Design: Prospective observational study.
Setting: Dr DY Patil Medical Hospital and Research Centre, Dr.D.Y. Patil Vidyapeeth, Pimpri, Pune.
Patients: Seventy-five women.
Intervention: Ambulatory hysteroscopy(AH).
Methodology: AH was performed in seventy-five patients using vaginoscopic approach. At the end of the procedure, the intensity of pain was assessed using the visual analogue scale (VAS), from the score of 0 (no pain) to 10 (intolerable pain). The factors determining pain were assessed.
Results: Patients who underwent AH reported mild pain in 66% of cases, moderate pain in 22%, and severe pain in 12% of cases.
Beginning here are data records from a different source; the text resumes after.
(** ** Booleans *)

Definition parse_bool (s : string) : parsed bool :=
  if bool_decide (s ∈ ["1"; "t"; "T"; "TRUE"; "true"; "True"]) then Val true
  else if bool_decide (s ∈ ["0"; "f"; "F"; "FALSE"; "false"; "False"]) then Val false
  else Bad ErrSyntax.

Definition ParseBool (s : string) : result bool := with_name "ParseBool" s (parse_bool s).

(** ** Floating point *)

(** The letters two strings have in common at their start, in any case. *)
Fixpoint common_prefix (s p : string) : nat :=
  match s, p with
  | String c s', String d p' => if Ascii.eqb (lower c) d then S (common_prefix s' p') else O
  | _, _ => O
  end.

(** [special]: infinities and NaN, with the number of bytes read. *)
Definition special (s : string) : option (float64 * nat) :=
  match s with
  | EmptyString => None
  | String c s' =>
      let signed := is_char "+" c || is_char "-" c in
      let n := if signed then common_prefix s' "infinity" else common_prefix s "infinity" in
      let n := if (3 <? n)%nat && (n <? 8)%nat then 3%nat else n in
      if (n =? 3)%nat || (n =? 8)%nat
      then Some (S754_infinity (is_char "-" c), (if signed then S n else n))
      else if negb signed && (common_prefix s "nan" =? 3)%nat then Some (S754_nan, 3%nat)
      else None
  end.

(** The digits of [readFloat]: the number they make without the point, how many
    follow the point, and what is left. *)
Record mantissa := mkMantissa {
  m_val : Z; m_frac : Z; m_dot : bool; m_digits : bool; m_under : bool; m_rest : string }.

Fixpoint mantissa_loop (base : Z) (m : mantissa) (s : string) : mantissa :=
  match s with
  | EmptyString => mkMantissa (m_val m) (m_frac m) (m_dot m) (m_digits m) (m_under m) EmptyString
  | String c s' =>
      if is_char "_" c then
        mantissa_loop base (mkMantissa (m_val m) (m_frac m) (m_dot m) (m_digits m) true s') s'
      else if is_char "." c && negb (m_dot m) then
        mantissa_loop base (mkMantissa (m_val m) (m_frac m) true (m_digits m) (m_under m) s') s'
      else
        match digit_val c with
        | Some d =>
            if d <? base then
              mantissa_loop base
                (mkMantissa (m_val m * base + d) (if m_dot m then m_frac m + 1 else m_frac m) (m_dot m) true
                   (m_under m) s') s'
            else mkMantissa (m_val m) (m_frac m) (m_dot m) (m_digits m) (m_under m) s
        | None => mkMantissa (m_val m) (m_frac m) (m_dot m) (m_digits m) (m_under m) s
        end
  end.

(** The digits of an exponent, which stop growing at 10000. *)
Fixpoint exponent_loop (e : Z) (under : bool) (s : string) : Z * bool * string :=
  match s with
  | EmptyString => (e, under, EmptyString)
  | String c s' =>
      if is_char "_" c then exponent_loop e true s'
      else if is_digit c then exponent_loop (if e <? 10000 then e * 10 + (byte_val c - 48) else e) under s'
      else (e, under, s)
  end.

(** The exponent after its letter: [None] when it is malformed. *)
Definition read_exponent (under : bool) (s : string) : option (Z * bool * string) :=
  let digits := drop_sign s in
  match s, digits with
  | String c _, String d _ =>
      if is_digit d then
        let '(e, under, rest) := exponent_loop 0 under digits in
        Some (if is_char "-" c then - e else e, under, rest)
      else None
  | _, _ => None
  end.

(** The number [v * 10 ^ e], or [v * 2 ^ e] when [hex], rounded once. *)
Definition scaled (hex neg : bool) (v e : Z) : float64 :=
  let b := if hex then 2 else 10 in
  match v with
  | Zpos p =>
      let f := if 0 <=? e then binary_normalize 53 1024 (Z.pos p * b ^ e) 0 false
               else constant p (Z.to_pos (b ^ (- e))) in
      if neg then SFopp f else f
  | _ => S754_zero neg
  end.

(** [readFloat] on a whole string. *)
Definition read_float (s : string) : option float64 :=
  let neg := match s with String c _ => is_char "-" c | EmptyString => false end in
  let t := drop_sign s in
  let '(hex, t) :=
    match t with
    | String "0" (String c (String _ _ as rest)) => if is_char "x" (lower c) then (true, rest) else (false, t)
    | _ => (false, t)
    end in
  let m := mantissa_loop (if hex then 16 else 10) (mkMantissa 0 0 false false false t) t in
  if negb (m_digits m) then None
  else
    let frac := if hex then 4 * m_frac m else m_frac m in
    let exp :=
      match m_rest m with
      | String c rest =>
          if is_char (if hex then "p" else "e") (lower c) then read_exponent (m_under m) rest
          else if hex then None else Some (0, m_under m, m_rest m)
      | EmptyString => if hex then None else Some (0, m_under m, EmptyString)
      end in
    match exp with
    | Some (e, under, EmptyString) =>
        if under && negb (underscoreOK s) then None else Some (scaled hex neg (m_val m) (e - frac))
    | _ => None
    end.

Definition is_inf (f : float64) : bool := match f with S754_infinity _ => true | _ => false end.

Definition parse_float (s : string) : parsed float64 :=
  match special s with
  | Some (f, n) => if (n =? String.length s)%nat then Val f else Bad ErrSyntax
  | None =>
      match read_float s with
      | None => Bad ErrSyntax
      | Some f => if is_inf f then Bad ErrRange else Val f
      end
  end.

Definition ParseFloat (s : string) : result float64 := with_name "ParseFloat" s (parse_float s).

(** ** Durations *)

Definition Second : Z := 1000000000.

(** [Duration.Seconds]. *)
Definition Seconds (d : Z) : float64 :=
  fadd (of_int (Z.quot d 1000000000)) (fdiv (of_int (Z.rem d 1000000000)) (of_int 1000000000)).

Definition unit_of (u : string) : option Z :=
  if String.eqb u "ns" then Some 1
  else if String.eqb u "us" then Some 1000
  else if String.eqb u (String "194" (String "181" "s")) then Some 1000
  else if String.eqb u (String "206" (String "188" "s")) then Some 1000
  else if String.eqb u "ms" then Some 1000000
  else if String.eqb u "s" then Some Second
  else if String.eqb u "m" then Some (60 * Second)
  else if String.eqb u "h" then Some (3600 * Second)
  else None.

(** [leadingInt]: [None] is overflow. *)
Fixpoint leadingInt (x : Z) (s : string) : option (Z * string) :=
  match s with
  | String c s' =>
      if is_digit c then
        if 2 ^ 63 / 10 <? x then None
        else if 2 ^ 63 <? x * 10 + (byte_val c - 48) then None
        else leadingInt (x * 10 + (byte_val c - 48)) s'
      else Some (x, s)
  | EmptyString => Some (x, s)
  end.

(** [leadingFraction]: digits that would overflow are dropped. *)
Fixpoint leadingFraction (x : Z) (scale : float64) (over : bool) (s : string) : Z * float64 * string :=
  match s with
  | String c s' =>
      if is_digit c then
        let y := x * 10 + (byte_val c - 48) in
        if over || ((2 ^ 63 - 1) / 10 <? x) || (2 ^ 63 <? y) then leadingFraction x scale true s'
        else leadingFraction y (fmul scale (of_int 10)) false s'
      else (x, scale, s)
  | EmptyString => (x, scale, s)
  end.

(** The unit: the bytes up to the next digit or point. *)
Fixpoint leading_unit (s : string) : string * string :=
  match s with
  | String c s' =>
      if is_digit c || is_char "." c then (EmptyString, s)
      else let '(u, rest) := leading_unit s' in (String c u, rest)
  | EmptyString => (EmptyString, EmptyString)
  end.

(** One number with its unit: its nanoseconds and what is left. *)
Definition duration_part (s : string) : option (Z * string) :=
  match leadingInt 0 s with
  | None => None
  | Some (v, s1) =>
      let pre := negb (String.length s1 =? String.length s)%nat in
      let '(f, scale, s2, post) :=
        match s1 with
        | String "." t =>
            let '(f, scale, t') := leadingFraction 0 one false t in
            (f, scale, t', negb (String.length t' =? String.length t)%nat)
        | _ => (0, one, s1, false)
        end in
      if negb pre && negb post then None
      else
        let '(u, s3) := leading_unit s2 in
        match unit_of u with
        | None => None
        | Some unit =>
            if 2 ^ 63 / unit <? v then None
            else
              let v := v * unit in
              let v := if 0 <? f then v + to_int64 (fmul (of_int f) (fdiv (of_int unit) scale)) else v in
              if 2 ^ 63 <? v then None else Some (v, s3)
        end
  end.

Fixpoint duration_loop (fuel : nat) (d : Z) (s : string) : option Z :=
  match s with
  | EmptyString => Some d
  | String _ _ =>
      match fuel with
      | O => None
      | S fuel =>
          match duration_part s with
          | None => None
          | Some (v, rest) => if 2 ^ 63 <? d + v then None else duration_loop fuel (d + v) rest
          end
      end
  end.

(** [time.ParseDuration], in nanoseconds.  Each part reads a byte, so the length
    of the string is enough fuel. *)
Definition parse_duration (s : string) : option Z :=
  let neg := match s with String c _ => is_char "-" c | EmptyString => false end in
  let t := drop_sign s in
  if String.eqb t "0" then Some 0
  else if String.eqb t EmptyString then None
  else
    match duration_loop (String.length t) 0 t with
    | None => None
    | Some d => if neg then Some (- d) else if 2 ^ 63 - 1 <? d then None else Some d
    end.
The most frequent reason for referral was abnormal uterine bleeding (AUB).In the moderate pain group, the bivariate analysis was statistically significant for menopausal status ( values < 0.001), cervical pathology (< 0.001), and duration of procedure (0.001) and in multivariate analysis nulliparity (0.001) and menopausal status (0.001) were the significant determining factors.In severe pain group, the bivariate analysis was statistically significant for cervical pathology ( value = 0.001) and in multivariate analysis cervical pathology (0.003) and uterine pathology (0.002) were the significant determining factors.
Conclusion: Hysteroscopy is a safe, painless and a gold standard procedure. Pain experienced during AH was significantly influenced by cervical pathology. Gynaecologists in practise should receive training and start using AH to assess the endometrial cavity.